### Work order
Each line in the data holding "issue" should be listed.

Saved data entries:
[Start of Attachment]
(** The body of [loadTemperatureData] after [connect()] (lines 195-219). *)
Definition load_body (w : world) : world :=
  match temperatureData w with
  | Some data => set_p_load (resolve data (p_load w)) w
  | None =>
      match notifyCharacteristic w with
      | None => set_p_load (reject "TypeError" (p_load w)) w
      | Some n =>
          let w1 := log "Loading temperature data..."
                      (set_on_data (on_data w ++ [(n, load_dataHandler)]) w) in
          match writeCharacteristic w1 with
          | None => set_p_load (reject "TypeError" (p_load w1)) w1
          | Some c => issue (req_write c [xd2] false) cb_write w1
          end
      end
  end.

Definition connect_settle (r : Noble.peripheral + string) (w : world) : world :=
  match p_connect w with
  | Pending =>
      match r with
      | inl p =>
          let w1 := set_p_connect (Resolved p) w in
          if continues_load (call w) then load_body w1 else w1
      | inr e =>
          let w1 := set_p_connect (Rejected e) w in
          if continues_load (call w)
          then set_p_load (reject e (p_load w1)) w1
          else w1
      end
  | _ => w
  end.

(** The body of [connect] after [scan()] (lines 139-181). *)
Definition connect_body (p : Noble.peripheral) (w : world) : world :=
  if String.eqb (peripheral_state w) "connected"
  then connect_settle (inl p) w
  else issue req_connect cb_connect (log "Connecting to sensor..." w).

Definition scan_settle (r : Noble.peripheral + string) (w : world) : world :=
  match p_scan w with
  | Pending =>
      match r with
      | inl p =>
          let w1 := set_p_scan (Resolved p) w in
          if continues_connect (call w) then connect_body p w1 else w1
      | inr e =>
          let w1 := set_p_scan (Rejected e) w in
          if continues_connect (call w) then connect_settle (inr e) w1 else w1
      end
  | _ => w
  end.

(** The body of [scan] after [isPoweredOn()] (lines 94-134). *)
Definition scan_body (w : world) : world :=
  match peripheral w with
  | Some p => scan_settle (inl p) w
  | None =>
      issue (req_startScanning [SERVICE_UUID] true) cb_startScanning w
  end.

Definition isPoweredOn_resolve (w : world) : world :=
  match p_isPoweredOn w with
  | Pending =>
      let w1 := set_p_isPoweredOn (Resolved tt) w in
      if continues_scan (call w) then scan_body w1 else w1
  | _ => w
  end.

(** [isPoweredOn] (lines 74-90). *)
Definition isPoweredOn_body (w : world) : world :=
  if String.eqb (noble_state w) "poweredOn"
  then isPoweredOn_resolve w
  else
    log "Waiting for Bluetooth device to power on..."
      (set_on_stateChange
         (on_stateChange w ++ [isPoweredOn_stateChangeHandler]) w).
[End of Attachment]
### Answer to this exercise
          | Some c => issue (req_write c [xd2] false) cb_write w1
  else issue req_connect cb_connect (log "Connecting to sensor..." w).
      issue (req_startScanning [SERVICE_UUID] true) cb_startScanning w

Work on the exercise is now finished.